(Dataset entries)
★ ★ ★ ★ ★ ★ ★

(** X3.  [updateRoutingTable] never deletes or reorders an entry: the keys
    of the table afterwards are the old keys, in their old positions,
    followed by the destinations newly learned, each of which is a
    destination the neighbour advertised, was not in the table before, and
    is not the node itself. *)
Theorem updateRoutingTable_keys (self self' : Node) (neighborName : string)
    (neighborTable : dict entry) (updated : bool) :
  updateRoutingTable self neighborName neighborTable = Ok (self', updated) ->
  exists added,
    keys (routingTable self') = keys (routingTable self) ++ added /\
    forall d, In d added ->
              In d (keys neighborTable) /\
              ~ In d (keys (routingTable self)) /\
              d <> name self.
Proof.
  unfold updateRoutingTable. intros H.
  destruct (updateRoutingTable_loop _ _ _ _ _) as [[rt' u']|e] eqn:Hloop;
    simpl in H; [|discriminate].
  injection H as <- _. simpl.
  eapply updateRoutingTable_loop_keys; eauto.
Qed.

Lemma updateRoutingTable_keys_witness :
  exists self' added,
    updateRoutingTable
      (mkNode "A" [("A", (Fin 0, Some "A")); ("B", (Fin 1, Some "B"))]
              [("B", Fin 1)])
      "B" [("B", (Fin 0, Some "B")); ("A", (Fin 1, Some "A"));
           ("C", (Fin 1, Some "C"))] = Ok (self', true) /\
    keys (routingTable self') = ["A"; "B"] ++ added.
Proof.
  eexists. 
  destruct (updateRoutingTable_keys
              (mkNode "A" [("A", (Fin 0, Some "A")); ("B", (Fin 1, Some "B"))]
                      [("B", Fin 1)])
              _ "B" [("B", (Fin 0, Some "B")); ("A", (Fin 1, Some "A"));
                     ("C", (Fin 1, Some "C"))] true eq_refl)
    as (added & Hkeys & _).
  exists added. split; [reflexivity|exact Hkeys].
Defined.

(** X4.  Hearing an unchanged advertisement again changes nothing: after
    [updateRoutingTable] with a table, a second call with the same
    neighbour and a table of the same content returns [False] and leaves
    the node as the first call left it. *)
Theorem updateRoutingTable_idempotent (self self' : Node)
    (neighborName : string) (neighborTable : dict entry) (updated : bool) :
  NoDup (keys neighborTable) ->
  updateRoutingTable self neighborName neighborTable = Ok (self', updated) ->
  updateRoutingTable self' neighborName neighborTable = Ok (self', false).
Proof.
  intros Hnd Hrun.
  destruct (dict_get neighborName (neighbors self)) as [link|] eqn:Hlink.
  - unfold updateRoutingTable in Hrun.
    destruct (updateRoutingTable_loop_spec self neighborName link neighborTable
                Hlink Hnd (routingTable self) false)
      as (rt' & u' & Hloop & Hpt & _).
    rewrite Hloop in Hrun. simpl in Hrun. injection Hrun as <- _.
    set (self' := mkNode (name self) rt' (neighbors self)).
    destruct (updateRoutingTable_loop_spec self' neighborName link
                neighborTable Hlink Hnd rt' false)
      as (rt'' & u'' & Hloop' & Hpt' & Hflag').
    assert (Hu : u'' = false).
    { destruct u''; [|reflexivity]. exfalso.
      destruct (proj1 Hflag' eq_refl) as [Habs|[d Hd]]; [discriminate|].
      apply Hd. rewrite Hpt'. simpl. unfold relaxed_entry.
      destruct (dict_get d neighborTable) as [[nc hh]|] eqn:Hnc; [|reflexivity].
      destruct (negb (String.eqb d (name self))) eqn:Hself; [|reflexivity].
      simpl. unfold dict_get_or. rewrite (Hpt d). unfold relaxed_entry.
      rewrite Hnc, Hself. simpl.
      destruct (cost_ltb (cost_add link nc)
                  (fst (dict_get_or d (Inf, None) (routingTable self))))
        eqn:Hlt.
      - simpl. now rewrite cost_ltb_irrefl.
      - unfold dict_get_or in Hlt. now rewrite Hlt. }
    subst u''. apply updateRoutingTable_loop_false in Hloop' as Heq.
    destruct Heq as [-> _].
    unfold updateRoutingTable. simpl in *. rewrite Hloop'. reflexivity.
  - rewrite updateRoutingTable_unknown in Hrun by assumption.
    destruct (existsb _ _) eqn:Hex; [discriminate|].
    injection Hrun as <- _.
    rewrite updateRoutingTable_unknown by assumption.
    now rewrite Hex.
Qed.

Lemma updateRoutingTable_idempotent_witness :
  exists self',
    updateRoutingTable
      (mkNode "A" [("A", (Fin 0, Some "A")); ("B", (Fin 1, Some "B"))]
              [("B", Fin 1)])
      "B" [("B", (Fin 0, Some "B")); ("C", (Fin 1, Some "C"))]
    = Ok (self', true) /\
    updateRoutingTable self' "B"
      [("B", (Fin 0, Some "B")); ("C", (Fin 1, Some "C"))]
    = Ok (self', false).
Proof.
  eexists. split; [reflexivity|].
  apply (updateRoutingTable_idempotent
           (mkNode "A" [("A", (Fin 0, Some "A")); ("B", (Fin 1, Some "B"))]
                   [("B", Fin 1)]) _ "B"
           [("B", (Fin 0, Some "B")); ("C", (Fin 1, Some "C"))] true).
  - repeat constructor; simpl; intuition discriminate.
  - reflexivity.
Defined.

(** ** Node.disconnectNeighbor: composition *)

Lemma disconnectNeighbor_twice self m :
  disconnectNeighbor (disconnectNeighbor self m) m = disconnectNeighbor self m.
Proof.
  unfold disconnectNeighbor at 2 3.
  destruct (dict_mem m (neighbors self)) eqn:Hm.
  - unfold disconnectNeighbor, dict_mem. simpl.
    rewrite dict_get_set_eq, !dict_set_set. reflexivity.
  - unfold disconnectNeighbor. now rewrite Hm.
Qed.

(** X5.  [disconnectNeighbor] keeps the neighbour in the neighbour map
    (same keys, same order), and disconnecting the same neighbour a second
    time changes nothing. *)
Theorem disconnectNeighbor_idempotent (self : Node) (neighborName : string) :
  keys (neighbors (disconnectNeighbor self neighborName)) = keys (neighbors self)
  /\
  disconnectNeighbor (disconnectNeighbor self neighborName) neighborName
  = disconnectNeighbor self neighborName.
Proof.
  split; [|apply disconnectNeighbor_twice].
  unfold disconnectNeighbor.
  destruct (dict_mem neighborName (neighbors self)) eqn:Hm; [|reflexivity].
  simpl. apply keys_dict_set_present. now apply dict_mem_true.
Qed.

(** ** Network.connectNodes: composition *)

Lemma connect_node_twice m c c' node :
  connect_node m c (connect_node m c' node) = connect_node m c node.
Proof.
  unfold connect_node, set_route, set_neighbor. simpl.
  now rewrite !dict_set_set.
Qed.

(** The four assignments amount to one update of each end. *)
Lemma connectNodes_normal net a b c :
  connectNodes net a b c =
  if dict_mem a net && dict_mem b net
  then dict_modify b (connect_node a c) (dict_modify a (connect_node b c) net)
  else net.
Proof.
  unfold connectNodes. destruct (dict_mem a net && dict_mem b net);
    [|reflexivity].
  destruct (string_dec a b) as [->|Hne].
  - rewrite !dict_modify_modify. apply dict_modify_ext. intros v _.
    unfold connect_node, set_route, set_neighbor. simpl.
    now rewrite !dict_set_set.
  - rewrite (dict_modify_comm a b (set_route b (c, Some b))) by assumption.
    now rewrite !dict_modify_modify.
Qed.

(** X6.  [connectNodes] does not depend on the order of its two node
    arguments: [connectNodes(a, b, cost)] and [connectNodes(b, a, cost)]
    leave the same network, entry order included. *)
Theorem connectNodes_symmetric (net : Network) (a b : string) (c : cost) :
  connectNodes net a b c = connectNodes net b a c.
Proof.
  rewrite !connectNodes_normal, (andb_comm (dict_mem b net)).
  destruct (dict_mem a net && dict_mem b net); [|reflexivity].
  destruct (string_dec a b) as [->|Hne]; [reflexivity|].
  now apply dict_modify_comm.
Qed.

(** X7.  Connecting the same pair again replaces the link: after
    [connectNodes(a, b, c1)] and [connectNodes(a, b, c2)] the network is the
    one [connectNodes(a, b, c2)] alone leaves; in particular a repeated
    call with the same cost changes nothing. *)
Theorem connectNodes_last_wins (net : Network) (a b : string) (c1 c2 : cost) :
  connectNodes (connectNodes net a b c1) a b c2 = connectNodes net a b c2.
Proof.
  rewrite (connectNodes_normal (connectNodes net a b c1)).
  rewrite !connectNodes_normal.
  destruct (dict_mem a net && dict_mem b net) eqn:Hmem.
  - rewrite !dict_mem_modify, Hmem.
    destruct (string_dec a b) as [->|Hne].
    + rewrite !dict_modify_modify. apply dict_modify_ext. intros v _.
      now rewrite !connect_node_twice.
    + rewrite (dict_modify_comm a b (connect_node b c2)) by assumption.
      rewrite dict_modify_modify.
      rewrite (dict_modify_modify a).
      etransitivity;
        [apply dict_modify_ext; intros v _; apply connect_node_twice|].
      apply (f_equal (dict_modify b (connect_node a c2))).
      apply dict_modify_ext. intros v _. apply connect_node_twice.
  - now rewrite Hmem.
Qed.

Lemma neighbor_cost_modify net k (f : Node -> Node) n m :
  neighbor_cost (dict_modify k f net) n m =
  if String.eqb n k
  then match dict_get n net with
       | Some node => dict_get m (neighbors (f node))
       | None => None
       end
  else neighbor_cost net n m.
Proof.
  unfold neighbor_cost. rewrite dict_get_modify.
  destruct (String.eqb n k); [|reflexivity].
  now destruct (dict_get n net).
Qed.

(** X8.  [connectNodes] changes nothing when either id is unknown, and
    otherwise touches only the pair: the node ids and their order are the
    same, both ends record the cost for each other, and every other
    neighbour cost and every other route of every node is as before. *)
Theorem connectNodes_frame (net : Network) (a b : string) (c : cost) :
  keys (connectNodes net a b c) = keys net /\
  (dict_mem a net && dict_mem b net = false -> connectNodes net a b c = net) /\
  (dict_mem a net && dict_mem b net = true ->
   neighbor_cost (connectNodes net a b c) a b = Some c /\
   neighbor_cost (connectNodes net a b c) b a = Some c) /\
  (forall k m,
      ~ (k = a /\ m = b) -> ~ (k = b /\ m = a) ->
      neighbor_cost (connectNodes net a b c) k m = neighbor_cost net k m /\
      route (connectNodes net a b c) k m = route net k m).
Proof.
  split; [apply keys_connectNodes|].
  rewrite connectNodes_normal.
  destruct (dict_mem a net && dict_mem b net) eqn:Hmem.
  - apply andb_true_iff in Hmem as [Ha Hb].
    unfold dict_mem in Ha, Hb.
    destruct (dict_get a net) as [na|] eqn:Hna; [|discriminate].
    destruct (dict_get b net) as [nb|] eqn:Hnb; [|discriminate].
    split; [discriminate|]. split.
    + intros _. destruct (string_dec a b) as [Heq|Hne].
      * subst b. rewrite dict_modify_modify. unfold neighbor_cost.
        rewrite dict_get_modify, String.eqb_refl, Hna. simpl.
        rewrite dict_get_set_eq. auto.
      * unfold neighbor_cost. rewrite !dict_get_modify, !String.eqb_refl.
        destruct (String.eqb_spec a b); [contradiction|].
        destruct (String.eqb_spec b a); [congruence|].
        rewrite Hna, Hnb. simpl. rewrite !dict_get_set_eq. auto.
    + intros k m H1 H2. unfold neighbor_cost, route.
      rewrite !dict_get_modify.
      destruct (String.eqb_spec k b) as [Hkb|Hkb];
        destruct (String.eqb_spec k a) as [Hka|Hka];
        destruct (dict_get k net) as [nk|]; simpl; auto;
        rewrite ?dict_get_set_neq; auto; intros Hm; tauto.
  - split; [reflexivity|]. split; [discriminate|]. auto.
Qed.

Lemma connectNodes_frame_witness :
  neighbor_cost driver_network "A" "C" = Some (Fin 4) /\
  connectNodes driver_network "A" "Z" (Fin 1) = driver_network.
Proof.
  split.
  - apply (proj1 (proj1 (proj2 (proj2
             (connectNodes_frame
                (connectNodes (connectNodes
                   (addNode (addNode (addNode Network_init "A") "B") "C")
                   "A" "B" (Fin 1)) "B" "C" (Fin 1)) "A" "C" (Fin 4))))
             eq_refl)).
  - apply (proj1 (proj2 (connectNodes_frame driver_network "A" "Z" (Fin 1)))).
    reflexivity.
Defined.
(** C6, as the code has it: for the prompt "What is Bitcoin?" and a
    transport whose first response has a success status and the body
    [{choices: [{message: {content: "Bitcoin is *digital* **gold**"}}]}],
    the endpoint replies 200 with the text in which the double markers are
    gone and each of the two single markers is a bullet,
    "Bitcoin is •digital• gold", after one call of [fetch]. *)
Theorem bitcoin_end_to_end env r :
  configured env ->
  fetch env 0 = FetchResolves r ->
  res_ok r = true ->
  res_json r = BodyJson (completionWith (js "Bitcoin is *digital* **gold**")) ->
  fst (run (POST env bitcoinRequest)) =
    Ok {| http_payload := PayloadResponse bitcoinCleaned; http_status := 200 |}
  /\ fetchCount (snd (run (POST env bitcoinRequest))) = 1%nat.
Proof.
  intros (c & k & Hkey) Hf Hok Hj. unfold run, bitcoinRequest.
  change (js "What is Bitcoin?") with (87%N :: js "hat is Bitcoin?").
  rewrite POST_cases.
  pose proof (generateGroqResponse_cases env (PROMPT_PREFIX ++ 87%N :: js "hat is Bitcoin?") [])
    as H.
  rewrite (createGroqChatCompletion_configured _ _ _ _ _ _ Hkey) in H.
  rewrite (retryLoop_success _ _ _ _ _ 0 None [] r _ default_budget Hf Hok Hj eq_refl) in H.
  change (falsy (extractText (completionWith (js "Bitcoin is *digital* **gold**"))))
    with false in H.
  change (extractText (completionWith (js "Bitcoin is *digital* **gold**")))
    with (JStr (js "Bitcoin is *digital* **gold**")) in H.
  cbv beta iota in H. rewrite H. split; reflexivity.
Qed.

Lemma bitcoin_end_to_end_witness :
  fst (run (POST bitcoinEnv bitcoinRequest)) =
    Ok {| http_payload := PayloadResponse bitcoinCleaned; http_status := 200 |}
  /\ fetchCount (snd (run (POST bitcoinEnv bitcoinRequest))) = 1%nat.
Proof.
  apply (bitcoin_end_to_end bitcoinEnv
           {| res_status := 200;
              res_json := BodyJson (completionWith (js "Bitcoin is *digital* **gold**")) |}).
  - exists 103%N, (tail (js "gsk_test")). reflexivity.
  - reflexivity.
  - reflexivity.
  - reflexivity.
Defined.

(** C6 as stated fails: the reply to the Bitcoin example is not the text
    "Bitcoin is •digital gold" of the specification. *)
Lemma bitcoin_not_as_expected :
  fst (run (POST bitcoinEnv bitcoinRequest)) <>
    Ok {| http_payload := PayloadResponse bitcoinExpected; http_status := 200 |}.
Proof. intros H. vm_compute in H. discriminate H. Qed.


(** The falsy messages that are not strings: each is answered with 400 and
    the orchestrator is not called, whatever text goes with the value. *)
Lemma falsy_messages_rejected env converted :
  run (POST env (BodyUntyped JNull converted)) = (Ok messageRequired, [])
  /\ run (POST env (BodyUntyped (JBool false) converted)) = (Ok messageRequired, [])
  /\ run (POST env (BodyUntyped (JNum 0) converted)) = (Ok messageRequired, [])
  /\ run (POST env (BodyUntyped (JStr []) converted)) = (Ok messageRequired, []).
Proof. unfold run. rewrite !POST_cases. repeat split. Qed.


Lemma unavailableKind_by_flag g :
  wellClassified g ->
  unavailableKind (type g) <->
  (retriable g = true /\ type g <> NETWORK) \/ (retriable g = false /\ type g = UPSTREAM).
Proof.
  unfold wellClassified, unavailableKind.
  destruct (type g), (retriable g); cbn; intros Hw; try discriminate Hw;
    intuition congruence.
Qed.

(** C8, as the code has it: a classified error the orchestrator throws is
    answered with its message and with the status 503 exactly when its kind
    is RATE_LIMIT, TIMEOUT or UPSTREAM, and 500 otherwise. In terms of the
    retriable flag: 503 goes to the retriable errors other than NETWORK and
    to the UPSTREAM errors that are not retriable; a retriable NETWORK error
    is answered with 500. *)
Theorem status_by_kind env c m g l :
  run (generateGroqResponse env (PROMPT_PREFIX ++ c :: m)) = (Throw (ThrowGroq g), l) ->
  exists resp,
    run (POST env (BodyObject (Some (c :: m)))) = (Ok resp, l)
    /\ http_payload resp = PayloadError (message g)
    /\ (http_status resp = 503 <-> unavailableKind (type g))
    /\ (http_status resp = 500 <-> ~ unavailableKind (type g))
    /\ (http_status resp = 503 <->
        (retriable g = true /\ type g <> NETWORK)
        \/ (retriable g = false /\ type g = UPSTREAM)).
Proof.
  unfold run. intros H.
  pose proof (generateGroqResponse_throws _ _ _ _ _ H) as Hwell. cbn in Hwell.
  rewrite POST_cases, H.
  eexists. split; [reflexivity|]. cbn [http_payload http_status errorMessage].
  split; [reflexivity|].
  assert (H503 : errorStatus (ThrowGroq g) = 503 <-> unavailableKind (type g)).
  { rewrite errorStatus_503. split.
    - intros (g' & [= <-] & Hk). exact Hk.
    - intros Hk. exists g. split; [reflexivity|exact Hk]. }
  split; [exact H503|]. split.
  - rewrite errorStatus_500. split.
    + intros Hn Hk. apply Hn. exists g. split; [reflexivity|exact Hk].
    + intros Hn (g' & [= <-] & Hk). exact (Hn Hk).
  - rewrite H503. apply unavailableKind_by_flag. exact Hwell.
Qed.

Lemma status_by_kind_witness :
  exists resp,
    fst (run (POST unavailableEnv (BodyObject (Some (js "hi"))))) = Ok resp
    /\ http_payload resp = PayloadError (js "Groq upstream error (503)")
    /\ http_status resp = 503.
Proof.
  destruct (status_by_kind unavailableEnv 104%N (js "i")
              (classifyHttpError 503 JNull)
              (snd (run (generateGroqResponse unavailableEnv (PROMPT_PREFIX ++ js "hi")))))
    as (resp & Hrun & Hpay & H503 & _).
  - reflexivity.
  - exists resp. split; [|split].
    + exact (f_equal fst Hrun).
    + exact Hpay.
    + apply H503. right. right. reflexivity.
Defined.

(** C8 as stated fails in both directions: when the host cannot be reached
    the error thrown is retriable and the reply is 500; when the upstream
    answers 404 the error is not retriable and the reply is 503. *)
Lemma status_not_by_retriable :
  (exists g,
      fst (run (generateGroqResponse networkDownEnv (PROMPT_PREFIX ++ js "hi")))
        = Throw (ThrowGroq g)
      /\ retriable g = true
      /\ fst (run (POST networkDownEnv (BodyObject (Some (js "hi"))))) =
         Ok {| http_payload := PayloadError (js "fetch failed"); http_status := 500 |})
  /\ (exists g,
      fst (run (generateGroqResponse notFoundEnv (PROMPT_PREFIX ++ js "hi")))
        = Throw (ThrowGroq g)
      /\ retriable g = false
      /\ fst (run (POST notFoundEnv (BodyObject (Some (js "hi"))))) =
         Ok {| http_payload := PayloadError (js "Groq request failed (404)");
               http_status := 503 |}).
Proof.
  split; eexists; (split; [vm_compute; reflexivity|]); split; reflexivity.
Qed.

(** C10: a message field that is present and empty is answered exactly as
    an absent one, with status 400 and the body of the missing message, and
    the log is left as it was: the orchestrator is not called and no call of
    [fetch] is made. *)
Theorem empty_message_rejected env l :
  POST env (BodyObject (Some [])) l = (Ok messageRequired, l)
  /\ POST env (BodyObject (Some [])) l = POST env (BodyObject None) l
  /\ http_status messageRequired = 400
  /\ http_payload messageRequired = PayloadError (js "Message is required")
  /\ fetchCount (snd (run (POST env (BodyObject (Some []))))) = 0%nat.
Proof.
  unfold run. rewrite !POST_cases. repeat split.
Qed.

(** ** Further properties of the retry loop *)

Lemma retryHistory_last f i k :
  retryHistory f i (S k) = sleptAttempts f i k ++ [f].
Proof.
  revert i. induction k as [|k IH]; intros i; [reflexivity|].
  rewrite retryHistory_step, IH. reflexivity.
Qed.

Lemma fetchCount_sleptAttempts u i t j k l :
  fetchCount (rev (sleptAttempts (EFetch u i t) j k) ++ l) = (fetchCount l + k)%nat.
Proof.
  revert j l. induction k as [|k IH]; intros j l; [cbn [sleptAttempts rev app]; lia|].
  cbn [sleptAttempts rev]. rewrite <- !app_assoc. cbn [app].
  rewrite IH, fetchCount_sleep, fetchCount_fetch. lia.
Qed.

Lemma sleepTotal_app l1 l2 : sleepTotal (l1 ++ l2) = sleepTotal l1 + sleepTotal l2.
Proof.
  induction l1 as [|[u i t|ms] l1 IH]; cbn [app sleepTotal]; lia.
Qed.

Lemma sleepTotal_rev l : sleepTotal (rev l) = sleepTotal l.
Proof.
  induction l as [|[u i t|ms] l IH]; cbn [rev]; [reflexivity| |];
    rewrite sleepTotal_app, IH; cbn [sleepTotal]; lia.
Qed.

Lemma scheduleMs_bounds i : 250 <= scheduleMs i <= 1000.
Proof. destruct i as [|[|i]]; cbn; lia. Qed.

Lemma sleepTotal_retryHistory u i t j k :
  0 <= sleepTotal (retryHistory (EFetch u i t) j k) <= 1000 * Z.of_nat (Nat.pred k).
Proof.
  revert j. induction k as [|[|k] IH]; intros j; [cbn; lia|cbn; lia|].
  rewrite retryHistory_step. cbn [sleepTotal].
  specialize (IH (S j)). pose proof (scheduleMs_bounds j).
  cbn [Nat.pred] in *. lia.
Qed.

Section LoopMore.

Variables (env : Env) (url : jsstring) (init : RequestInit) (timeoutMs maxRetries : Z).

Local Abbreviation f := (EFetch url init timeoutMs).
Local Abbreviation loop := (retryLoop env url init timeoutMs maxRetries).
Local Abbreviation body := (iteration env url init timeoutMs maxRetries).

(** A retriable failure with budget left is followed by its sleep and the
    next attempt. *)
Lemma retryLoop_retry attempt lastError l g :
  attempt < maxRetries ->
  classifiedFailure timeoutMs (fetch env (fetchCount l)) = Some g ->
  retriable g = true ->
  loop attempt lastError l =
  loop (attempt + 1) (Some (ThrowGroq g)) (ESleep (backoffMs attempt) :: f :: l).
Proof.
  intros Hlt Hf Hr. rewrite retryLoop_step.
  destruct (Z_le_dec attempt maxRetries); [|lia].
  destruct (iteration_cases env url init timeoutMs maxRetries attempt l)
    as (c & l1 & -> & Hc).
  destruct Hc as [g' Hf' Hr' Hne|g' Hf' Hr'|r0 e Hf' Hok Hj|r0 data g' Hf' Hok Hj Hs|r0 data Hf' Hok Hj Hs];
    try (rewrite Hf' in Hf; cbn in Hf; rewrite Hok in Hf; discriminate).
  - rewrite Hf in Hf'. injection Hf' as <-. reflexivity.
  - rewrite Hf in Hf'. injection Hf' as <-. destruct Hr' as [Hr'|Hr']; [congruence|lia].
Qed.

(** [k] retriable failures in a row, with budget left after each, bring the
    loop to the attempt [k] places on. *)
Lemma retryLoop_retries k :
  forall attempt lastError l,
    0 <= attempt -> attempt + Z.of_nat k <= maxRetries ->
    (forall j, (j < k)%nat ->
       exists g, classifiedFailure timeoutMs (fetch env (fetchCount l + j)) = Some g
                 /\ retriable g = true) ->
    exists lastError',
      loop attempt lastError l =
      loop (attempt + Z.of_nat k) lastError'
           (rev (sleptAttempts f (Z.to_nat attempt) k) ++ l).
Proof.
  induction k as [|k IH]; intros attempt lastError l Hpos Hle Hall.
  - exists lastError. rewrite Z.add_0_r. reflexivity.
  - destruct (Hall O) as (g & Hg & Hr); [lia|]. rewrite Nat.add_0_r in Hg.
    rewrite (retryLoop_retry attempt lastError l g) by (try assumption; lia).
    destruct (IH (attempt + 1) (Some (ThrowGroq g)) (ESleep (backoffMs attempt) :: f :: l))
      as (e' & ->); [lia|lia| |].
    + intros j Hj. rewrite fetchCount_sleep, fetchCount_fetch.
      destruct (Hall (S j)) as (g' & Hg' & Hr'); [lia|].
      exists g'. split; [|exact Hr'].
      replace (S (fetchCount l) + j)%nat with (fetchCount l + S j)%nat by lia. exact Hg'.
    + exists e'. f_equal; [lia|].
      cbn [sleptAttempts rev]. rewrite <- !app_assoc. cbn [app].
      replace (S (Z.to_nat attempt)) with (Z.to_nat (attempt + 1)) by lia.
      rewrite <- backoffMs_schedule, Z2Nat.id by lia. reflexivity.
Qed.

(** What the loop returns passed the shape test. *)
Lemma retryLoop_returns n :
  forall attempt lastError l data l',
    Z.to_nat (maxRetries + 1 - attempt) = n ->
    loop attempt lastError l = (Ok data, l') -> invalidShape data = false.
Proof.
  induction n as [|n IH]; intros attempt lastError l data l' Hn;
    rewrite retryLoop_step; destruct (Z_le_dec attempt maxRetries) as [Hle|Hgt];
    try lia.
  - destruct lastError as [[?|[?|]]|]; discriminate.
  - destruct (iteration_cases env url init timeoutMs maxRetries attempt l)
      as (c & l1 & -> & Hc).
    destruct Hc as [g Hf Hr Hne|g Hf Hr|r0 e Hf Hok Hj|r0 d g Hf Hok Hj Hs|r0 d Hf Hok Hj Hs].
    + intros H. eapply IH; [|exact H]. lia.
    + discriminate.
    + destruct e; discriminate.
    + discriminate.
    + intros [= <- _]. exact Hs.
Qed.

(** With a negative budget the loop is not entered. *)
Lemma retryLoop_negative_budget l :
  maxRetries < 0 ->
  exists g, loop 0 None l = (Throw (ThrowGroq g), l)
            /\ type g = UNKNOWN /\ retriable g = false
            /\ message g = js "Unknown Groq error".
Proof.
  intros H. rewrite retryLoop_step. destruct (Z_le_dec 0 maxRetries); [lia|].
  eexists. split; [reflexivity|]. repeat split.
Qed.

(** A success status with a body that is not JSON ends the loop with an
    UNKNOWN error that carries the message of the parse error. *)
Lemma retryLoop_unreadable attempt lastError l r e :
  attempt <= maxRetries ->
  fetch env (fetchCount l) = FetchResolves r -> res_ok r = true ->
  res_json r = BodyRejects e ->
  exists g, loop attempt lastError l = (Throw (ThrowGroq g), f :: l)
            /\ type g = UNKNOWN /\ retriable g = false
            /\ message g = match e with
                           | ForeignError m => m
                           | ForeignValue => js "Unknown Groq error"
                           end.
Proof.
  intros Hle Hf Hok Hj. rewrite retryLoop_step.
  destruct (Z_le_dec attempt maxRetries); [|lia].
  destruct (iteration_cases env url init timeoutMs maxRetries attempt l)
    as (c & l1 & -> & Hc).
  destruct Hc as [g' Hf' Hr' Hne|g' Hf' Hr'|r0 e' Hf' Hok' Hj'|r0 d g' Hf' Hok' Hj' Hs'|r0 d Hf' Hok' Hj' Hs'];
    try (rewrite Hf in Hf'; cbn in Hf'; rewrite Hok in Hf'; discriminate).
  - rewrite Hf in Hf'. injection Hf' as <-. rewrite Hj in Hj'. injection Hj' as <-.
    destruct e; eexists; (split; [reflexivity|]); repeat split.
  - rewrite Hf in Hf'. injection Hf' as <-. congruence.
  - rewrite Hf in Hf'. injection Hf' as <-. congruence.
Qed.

★ ★ ★ ★ ★ ★ ★

Exercise goal
Wherever the string "assumption" appears in the data above, copy the line it sits in.

Solved exercise
  - rewrite updateRoutingTable_unknown in Hrun by assumption.
    rewrite updateRoutingTable_unknown by assumption.
  - rewrite (dict_modify_comm a b (set_route b (c, Some b))) by assumption.
    + rewrite (dict_modify_comm a b (connect_node b c2)) by assumption.
    rewrite (retryLoop_retry attempt lastError l g) by (try assumption; lia).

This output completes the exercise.